Please repeat exactly the lines below from the one containing "Record parse_traits := ParseTraits" down to the one containing "Definition uint64_parse_traits_t : parse_traits", both included, and nothing else.

(Beginning of INPUT RECORDS)

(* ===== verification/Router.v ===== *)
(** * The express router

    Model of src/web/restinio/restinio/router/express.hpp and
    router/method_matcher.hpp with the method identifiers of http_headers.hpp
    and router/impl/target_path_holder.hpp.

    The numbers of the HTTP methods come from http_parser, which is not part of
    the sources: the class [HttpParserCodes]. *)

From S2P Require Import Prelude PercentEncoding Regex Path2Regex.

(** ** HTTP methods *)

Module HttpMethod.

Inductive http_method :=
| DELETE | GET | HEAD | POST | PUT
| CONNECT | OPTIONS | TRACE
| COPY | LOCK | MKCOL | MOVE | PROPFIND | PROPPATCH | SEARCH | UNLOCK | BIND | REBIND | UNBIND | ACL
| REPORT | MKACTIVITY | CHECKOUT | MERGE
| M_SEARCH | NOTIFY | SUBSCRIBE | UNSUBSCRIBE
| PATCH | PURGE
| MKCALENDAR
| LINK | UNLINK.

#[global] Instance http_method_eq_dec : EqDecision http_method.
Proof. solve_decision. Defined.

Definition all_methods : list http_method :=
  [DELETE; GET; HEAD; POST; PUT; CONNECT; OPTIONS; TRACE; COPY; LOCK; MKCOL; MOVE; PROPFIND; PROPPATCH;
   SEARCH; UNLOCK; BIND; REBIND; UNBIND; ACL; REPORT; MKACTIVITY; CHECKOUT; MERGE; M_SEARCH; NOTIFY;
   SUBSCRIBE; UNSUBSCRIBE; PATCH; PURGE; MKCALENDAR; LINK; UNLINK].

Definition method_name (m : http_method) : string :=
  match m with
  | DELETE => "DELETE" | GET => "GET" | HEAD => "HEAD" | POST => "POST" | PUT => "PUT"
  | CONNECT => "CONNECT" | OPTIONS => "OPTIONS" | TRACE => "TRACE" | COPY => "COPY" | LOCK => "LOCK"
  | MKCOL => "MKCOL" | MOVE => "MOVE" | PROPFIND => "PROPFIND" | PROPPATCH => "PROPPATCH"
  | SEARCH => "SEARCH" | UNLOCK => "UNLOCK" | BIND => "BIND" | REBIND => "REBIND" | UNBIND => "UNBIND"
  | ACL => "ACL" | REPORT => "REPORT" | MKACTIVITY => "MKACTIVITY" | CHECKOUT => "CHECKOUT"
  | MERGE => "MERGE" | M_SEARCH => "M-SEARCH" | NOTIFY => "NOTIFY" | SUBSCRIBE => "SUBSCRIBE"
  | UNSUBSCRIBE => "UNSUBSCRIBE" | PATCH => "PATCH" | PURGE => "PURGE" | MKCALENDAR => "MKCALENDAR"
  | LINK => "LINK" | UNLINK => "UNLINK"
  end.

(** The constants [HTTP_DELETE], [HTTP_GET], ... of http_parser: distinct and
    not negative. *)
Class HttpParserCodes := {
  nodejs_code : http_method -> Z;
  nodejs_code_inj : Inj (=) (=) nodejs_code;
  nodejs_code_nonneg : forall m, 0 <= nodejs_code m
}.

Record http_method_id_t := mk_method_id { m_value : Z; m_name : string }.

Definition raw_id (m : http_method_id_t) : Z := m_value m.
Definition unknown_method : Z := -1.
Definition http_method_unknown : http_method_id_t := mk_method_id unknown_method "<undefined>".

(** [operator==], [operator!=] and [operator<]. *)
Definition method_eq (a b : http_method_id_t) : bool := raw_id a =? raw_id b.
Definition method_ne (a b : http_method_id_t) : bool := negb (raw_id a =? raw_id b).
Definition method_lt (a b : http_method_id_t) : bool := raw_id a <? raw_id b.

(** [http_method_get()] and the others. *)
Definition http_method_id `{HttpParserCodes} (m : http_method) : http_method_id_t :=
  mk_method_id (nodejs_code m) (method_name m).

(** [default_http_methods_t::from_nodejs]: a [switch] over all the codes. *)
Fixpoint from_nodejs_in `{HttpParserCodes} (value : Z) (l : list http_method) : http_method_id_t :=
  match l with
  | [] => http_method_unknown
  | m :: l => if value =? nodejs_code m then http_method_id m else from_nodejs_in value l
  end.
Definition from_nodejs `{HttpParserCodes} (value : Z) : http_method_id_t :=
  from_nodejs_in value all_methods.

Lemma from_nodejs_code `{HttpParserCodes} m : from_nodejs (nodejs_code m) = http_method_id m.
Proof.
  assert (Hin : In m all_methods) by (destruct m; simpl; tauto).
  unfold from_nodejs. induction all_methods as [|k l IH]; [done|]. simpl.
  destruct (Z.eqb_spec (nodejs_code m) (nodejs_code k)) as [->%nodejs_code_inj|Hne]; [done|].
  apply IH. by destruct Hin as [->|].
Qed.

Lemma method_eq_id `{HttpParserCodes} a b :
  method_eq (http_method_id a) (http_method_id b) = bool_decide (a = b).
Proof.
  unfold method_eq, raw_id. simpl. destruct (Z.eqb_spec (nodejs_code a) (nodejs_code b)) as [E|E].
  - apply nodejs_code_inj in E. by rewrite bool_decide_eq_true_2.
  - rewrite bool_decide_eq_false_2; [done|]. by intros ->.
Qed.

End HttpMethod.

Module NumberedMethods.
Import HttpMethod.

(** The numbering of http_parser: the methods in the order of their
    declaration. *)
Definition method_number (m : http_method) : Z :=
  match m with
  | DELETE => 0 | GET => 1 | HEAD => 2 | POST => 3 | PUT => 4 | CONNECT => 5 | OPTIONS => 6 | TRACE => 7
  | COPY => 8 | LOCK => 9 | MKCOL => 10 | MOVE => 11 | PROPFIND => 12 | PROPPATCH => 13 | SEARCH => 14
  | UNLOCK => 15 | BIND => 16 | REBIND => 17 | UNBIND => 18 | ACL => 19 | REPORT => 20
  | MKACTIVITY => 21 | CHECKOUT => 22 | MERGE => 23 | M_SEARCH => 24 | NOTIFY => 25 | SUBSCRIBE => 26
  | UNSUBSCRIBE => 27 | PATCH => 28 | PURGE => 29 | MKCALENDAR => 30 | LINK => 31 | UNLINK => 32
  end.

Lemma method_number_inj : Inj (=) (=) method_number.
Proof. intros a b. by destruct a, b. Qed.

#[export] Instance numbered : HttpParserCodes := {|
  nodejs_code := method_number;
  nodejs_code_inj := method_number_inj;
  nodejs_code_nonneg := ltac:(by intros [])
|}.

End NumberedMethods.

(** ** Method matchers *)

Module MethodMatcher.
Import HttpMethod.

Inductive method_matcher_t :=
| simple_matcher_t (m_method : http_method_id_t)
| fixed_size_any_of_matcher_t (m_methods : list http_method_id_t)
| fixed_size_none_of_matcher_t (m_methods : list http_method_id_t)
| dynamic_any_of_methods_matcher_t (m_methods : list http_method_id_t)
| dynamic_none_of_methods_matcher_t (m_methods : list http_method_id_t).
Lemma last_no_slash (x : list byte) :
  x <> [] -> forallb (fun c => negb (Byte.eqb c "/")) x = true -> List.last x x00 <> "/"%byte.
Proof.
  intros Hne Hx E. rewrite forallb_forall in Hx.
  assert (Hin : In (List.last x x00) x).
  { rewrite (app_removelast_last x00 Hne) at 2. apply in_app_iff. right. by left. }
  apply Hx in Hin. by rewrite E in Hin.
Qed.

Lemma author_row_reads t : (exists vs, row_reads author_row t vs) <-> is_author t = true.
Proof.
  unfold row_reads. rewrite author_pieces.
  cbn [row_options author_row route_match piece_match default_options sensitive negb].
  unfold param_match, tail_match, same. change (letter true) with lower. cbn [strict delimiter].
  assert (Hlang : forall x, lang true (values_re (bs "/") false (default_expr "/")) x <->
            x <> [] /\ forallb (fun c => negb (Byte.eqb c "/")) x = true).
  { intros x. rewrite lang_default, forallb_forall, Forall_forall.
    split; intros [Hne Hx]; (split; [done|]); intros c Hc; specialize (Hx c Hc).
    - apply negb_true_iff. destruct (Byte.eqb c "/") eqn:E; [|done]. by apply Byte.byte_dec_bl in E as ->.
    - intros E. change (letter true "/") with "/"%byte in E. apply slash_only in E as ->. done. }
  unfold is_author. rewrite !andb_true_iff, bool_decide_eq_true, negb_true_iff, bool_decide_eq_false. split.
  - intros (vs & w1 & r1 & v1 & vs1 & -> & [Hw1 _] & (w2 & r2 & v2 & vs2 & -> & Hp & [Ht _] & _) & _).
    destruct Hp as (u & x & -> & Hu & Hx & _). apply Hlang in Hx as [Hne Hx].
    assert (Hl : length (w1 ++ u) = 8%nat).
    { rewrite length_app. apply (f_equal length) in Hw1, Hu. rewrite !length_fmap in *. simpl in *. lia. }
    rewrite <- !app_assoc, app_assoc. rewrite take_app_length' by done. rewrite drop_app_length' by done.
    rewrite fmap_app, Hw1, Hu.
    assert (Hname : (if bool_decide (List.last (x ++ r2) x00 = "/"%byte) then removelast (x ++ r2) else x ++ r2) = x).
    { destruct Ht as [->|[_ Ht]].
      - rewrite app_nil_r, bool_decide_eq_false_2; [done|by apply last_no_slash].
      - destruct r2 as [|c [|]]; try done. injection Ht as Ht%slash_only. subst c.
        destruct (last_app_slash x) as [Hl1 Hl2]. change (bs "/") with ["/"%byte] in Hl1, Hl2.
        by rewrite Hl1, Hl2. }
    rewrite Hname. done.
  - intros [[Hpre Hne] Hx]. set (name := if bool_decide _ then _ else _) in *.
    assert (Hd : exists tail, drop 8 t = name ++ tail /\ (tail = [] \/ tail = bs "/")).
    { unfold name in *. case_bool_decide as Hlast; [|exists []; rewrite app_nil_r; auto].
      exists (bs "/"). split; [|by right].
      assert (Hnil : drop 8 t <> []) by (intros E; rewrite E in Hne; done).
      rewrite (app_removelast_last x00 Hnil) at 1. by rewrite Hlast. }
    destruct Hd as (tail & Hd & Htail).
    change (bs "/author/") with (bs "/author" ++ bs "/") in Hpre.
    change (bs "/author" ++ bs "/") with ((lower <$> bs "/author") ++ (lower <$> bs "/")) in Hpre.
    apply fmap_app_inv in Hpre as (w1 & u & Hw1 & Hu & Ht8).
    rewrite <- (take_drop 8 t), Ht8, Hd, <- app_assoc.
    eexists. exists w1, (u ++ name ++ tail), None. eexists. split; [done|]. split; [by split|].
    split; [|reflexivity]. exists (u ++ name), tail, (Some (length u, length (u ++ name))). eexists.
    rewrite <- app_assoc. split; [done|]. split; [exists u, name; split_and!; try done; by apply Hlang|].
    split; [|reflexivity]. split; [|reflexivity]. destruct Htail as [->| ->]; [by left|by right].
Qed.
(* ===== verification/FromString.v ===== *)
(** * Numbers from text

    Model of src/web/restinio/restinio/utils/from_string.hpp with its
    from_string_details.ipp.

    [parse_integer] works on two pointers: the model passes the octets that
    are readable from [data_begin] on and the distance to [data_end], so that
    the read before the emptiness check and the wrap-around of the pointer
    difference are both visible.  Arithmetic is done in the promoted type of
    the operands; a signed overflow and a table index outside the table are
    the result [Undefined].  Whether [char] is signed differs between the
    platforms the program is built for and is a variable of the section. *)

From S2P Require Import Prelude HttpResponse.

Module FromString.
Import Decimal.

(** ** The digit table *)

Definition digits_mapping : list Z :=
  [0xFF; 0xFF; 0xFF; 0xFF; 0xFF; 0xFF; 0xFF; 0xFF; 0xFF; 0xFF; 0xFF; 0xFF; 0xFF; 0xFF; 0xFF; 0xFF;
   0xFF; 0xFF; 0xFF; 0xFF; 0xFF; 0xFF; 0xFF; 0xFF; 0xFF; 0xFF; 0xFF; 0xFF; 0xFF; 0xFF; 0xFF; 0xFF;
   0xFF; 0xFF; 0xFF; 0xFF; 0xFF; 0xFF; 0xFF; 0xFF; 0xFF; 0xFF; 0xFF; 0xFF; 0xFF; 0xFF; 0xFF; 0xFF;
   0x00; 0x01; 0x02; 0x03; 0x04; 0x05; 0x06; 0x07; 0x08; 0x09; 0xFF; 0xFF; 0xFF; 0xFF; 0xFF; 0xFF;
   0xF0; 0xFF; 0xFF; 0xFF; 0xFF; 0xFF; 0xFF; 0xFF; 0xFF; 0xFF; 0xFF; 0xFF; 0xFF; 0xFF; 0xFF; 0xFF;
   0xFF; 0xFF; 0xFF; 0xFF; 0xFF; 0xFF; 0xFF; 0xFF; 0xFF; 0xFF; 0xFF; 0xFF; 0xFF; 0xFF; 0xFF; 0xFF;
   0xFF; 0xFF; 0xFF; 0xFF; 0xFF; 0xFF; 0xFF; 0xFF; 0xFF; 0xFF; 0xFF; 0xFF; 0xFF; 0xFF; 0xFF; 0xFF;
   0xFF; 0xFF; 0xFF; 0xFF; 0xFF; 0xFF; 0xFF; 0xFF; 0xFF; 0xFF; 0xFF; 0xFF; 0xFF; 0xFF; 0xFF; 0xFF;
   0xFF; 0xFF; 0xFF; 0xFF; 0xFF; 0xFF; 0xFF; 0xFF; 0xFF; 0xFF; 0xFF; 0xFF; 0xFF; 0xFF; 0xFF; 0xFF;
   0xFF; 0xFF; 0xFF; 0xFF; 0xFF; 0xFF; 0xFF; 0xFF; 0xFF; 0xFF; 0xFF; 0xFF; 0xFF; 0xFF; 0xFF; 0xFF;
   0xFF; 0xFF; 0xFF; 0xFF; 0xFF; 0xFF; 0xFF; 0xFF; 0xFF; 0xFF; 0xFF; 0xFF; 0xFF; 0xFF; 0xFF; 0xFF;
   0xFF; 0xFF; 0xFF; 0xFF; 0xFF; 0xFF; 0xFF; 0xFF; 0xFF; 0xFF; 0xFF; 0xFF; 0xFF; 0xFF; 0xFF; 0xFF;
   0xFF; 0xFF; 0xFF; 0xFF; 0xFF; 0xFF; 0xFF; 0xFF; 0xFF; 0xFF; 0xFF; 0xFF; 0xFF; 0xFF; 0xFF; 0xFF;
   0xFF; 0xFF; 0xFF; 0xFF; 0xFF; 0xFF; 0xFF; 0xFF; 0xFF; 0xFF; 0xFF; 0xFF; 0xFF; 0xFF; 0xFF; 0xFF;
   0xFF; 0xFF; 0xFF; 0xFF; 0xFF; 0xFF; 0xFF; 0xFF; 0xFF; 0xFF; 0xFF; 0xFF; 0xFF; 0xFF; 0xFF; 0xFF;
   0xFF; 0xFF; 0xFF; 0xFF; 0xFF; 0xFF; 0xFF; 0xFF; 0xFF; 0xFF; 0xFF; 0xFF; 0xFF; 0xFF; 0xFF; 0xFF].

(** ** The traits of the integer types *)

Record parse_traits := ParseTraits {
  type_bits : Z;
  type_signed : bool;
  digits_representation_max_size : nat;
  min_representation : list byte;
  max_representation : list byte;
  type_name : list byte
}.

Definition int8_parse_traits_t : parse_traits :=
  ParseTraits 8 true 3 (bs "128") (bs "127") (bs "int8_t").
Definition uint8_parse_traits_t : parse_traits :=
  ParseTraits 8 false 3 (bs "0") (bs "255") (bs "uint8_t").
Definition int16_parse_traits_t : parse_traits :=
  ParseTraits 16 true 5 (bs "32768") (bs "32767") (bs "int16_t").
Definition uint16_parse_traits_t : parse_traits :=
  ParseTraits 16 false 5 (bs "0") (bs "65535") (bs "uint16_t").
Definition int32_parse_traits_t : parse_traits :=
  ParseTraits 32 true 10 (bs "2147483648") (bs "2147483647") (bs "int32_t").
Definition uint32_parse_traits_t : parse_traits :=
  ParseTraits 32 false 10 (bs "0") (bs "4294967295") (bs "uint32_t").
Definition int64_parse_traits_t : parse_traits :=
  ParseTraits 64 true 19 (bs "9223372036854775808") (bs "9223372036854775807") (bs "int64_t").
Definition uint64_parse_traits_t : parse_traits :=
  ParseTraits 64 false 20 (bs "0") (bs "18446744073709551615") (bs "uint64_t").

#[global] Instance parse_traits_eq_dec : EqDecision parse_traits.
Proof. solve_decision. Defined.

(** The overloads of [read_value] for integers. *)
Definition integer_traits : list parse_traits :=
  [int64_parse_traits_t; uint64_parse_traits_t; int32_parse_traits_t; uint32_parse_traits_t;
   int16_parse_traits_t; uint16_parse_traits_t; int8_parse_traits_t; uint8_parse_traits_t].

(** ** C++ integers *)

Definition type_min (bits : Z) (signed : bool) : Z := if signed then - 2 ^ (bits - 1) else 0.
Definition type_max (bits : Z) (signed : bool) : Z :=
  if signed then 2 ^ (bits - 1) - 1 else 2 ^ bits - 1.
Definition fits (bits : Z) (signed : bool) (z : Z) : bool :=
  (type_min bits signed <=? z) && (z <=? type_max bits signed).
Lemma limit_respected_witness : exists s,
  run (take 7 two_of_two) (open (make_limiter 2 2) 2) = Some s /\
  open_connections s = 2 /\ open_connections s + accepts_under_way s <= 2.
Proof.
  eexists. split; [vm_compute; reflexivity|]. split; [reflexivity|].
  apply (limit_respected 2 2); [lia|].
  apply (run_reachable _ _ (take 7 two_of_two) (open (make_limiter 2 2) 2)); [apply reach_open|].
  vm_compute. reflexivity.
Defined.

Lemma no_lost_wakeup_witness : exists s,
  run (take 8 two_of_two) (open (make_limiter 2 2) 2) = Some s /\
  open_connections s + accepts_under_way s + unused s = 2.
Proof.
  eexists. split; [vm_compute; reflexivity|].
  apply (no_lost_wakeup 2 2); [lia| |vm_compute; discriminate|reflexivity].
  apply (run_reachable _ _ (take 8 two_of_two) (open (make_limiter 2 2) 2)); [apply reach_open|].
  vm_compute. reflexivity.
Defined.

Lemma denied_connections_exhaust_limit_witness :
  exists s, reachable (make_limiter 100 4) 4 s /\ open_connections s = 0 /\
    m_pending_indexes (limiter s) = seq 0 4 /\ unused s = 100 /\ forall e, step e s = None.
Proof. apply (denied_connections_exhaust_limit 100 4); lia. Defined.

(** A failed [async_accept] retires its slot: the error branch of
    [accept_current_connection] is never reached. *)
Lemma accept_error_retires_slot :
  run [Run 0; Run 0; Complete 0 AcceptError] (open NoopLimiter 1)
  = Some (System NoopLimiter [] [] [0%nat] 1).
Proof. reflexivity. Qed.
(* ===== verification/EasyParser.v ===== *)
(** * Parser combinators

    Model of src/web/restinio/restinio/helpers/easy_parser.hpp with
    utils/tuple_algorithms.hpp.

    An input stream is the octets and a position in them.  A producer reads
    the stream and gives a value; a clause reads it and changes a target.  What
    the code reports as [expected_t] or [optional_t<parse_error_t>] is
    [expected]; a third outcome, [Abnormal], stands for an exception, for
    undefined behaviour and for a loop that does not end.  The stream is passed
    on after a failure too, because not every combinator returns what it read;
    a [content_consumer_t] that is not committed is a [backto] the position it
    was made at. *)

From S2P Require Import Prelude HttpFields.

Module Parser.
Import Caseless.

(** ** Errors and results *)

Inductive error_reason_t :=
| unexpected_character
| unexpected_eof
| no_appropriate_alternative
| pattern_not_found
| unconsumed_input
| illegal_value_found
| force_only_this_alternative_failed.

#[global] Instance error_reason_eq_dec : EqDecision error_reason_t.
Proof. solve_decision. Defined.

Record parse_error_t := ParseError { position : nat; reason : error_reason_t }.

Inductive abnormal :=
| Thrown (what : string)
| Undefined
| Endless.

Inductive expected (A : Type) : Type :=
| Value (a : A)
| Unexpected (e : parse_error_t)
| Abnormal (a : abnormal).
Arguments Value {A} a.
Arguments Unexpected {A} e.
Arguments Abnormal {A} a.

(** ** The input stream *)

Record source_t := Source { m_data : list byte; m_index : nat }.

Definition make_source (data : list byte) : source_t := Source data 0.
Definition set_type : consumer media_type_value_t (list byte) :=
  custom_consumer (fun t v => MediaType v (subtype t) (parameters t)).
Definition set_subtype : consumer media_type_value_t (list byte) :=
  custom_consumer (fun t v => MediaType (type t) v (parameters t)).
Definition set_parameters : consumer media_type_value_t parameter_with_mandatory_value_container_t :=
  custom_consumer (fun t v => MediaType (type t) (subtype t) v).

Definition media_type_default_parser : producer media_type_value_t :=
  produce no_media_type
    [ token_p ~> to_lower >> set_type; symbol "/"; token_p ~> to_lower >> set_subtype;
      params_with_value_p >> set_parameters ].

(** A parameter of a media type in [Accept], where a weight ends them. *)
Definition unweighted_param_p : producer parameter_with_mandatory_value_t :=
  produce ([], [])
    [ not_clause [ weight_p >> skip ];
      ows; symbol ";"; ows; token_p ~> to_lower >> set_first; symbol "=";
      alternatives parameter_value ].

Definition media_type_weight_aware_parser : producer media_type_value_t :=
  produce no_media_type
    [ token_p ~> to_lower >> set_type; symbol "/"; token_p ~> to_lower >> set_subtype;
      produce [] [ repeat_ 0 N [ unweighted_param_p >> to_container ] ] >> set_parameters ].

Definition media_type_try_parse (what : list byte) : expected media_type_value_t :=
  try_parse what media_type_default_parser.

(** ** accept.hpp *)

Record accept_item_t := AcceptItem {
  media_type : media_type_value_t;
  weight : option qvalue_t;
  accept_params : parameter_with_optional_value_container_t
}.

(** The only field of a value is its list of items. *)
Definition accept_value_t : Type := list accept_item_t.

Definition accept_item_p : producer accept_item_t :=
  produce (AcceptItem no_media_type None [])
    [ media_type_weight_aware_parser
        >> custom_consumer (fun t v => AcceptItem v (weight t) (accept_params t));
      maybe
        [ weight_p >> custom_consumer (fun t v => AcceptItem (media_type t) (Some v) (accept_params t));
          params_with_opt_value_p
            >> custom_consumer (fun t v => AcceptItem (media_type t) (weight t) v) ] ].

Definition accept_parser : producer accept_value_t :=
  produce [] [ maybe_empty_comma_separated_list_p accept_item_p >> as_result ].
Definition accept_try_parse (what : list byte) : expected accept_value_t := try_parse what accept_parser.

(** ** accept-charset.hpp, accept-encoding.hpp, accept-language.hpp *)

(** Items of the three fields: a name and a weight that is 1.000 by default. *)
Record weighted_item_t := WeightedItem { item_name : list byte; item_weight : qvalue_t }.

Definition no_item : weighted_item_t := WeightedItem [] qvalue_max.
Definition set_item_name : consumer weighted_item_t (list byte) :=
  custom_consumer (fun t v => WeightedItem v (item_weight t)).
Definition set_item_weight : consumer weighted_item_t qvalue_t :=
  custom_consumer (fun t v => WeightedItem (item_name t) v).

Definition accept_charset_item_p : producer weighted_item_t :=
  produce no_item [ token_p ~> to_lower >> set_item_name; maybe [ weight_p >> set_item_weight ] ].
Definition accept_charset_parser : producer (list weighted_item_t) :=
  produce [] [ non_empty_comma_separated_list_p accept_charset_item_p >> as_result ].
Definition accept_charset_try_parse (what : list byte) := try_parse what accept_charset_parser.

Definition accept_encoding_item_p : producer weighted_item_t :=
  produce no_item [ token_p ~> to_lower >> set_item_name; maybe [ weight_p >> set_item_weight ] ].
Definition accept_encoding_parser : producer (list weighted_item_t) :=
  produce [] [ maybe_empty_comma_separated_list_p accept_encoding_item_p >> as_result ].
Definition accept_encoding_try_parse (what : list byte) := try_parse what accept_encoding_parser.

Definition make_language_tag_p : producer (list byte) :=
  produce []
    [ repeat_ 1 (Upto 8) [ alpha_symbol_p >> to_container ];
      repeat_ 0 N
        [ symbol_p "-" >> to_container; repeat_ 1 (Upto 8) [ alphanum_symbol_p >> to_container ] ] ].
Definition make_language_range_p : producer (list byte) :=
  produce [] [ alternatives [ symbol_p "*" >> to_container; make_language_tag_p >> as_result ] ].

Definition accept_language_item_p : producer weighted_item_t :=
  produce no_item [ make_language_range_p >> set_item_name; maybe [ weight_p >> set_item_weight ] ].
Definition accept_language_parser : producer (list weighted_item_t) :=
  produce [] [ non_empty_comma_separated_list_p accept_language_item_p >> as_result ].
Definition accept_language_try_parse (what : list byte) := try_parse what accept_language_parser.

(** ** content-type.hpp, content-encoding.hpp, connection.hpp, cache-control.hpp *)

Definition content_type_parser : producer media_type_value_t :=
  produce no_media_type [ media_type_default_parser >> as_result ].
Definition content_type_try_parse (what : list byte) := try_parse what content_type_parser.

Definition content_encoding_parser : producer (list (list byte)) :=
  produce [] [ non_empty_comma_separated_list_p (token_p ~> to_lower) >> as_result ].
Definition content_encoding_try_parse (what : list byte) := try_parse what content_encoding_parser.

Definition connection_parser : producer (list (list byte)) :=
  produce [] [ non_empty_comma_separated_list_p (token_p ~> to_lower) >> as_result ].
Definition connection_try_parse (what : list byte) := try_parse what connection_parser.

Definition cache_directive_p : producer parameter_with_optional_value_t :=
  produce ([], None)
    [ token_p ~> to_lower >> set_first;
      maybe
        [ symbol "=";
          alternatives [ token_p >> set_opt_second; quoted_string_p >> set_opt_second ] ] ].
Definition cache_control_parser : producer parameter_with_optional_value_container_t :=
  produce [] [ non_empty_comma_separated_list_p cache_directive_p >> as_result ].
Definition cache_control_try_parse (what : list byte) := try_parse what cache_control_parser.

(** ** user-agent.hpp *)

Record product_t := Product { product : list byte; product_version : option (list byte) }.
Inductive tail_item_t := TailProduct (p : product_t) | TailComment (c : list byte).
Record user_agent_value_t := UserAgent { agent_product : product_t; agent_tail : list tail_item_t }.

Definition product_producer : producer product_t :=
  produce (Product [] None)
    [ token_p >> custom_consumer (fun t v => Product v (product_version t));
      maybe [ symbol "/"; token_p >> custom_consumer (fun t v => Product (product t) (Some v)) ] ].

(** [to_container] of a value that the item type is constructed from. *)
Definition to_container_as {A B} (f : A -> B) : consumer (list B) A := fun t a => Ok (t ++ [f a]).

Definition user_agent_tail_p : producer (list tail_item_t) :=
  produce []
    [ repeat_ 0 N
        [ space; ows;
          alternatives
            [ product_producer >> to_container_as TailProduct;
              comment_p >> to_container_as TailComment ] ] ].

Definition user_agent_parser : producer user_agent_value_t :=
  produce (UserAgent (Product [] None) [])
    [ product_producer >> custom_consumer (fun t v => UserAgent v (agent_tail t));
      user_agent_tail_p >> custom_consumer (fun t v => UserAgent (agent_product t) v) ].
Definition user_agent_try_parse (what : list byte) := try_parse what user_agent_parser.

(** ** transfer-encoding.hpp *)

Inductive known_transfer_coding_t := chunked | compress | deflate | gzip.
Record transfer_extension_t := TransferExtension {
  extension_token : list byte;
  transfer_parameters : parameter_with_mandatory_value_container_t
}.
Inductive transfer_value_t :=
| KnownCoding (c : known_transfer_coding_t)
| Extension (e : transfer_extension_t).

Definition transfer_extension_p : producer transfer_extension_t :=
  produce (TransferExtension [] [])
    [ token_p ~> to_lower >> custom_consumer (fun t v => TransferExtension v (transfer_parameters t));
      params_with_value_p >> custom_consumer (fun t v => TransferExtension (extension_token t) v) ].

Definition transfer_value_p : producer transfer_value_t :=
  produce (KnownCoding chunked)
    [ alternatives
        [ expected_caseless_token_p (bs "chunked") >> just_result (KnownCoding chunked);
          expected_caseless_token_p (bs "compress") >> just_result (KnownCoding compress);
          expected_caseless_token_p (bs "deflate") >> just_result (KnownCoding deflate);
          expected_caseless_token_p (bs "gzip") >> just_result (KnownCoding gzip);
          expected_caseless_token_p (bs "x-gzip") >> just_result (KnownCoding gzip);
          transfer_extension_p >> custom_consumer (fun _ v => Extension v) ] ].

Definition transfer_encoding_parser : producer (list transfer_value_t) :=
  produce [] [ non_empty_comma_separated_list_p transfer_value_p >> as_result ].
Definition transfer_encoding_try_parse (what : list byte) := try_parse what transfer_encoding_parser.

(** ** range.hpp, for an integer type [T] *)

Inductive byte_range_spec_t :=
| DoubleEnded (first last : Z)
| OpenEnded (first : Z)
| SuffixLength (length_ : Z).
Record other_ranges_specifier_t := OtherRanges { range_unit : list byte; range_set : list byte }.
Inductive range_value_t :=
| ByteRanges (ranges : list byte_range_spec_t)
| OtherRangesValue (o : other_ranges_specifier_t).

(End of INPUT RECORDS)

--- RESULT BELOW ---
Record parse_traits := ParseTraits {
  type_bits : Z;
  type_signed : bool;
  digits_representation_max_size : nat;
  min_representation : list byte;
  max_representation : list byte;
  type_name : list byte
}.

Definition int8_parse_traits_t : parse_traits :=
  ParseTraits 8 true 3 (bs "128") (bs "127") (bs "int8_t").
Definition uint8_parse_traits_t : parse_traits :=
  ParseTraits 8 false 3 (bs "0") (bs "255") (bs "uint8_t").
Definition int16_parse_traits_t : parse_traits :=
  ParseTraits 16 true 5 (bs "32768") (bs "32767") (bs "int16_t").
Definition uint16_parse_traits_t : parse_traits :=
  ParseTraits 16 false 5 (bs "0") (bs "65535") (bs "uint16_t").
Definition int32_parse_traits_t : parse_traits :=
  ParseTraits 32 true 10 (bs "2147483648") (bs "2147483647") (bs "int32_t").
Definition uint32_parse_traits_t : parse_traits :=
  ParseTraits 32 false 10 (bs "0") (bs "4294967295") (bs "uint32_t").
Definition int64_parse_traits_t : parse_traits :=
  ParseTraits 64 true 19 (bs "9223372036854775808") (bs "9223372036854775807") (bs "int64_t").
Definition uint64_parse_traits_t : parse_traits :=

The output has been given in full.